To watch programming, a set-top box, or BBC Selector and BBC Select viewing card was required which both decoded and unscrambled the programme. The box also received signals, sent out prior to the programme start, that would alert the box to the fact the programme was starting. The box would then trigger VCRs to begin recording by sending out a pulse of Infrared to set off the VCR's recorder, as if the viewer had pressed the record button. The total cost for purchase and installation of a Selector was set at £275. The Selector boxes were not user programmable and required a dealer "installation card" to be inserted in to the conditional access slot to allow adjustments to tuning and to set video recorder IR codes.

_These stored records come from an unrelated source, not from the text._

Lemma command_lines_round_trip_witness :
  worker_args (parse_args (worker_argv sample_worker_args) ∅) = Some sample_worker_args ∧
  coordinator_args (parse_args ["--port"; "80"; "--epoch"; "3"; "--persist"; "state.bin"] ∅) =
    Some {| coa_port := 80; coa_persist := "state.bin"; coa_epoch := 3 |}.
Proof.
  apply (command_lines_round_trip sample_worker_args
    {| coa_port := 80; coa_persist := "state.bin"; coa_epoch := 3 |}).
  - unfold worker_args_ok, in_u16, in_u64, in_u32. simpl. split_and!; (lia || reflexivity).
  - unfold coordinator_args_ok, in_u16, in_u64. simpl. split_and!; (lia || reflexivity).
Defined.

The scrambling system used was called VideoCrypt-S. The system was unlike the VideoCrypt system used by British Sky Broadcasting for their analogue satellite transmissions, and used a line shuffling technique to counter many of the issues encountered when using the VideoCrypt type "line cut-and-rotate" system with terrestrial broadcasting.

As the BBC developed compressed digital video circuits it was found experimentally that VideoCrypt-S could not be distributed in these circuits due to the incoherent nature of the scrambled video.

==Presentation==
The new service had differing presentation to the BBC channels that they broadcast on. The presentation featured a single gold circle in centre screen with the BBC Select caption beneath. The 'S' in Select of the caption has a circle around it. The channel featured no announcements, promotions or captions for upcoming programming, with presentation featuring only the ident, filler and promotions of the service itself.

The ident featured the circle that began rotating, becoming a coin, City of London seal, a rotating machinery part, a retracting telescope, stage light, aeroplane Jet engine and film reel before finally becoming the circle again. The ident could also form out of the background, as the circle drew itself from the top clockwise. This was occasionally used at the startup of the service.

Because the service was designed to be played back on VCR, the breaks between programmes were deliberately long, the average gap was five minutes and gaps could easily reach ten minutes, so that programmes could be set to overrun for 5 minutes so the end would not be missed, but it would avoid disrupting recording of a subsequent programme. In these five-minute breaks, a filler was used that composed the static ring logo against a background that constantly and gradually changes colour, to an extended version of the ident music. This would then usually fade into the ident.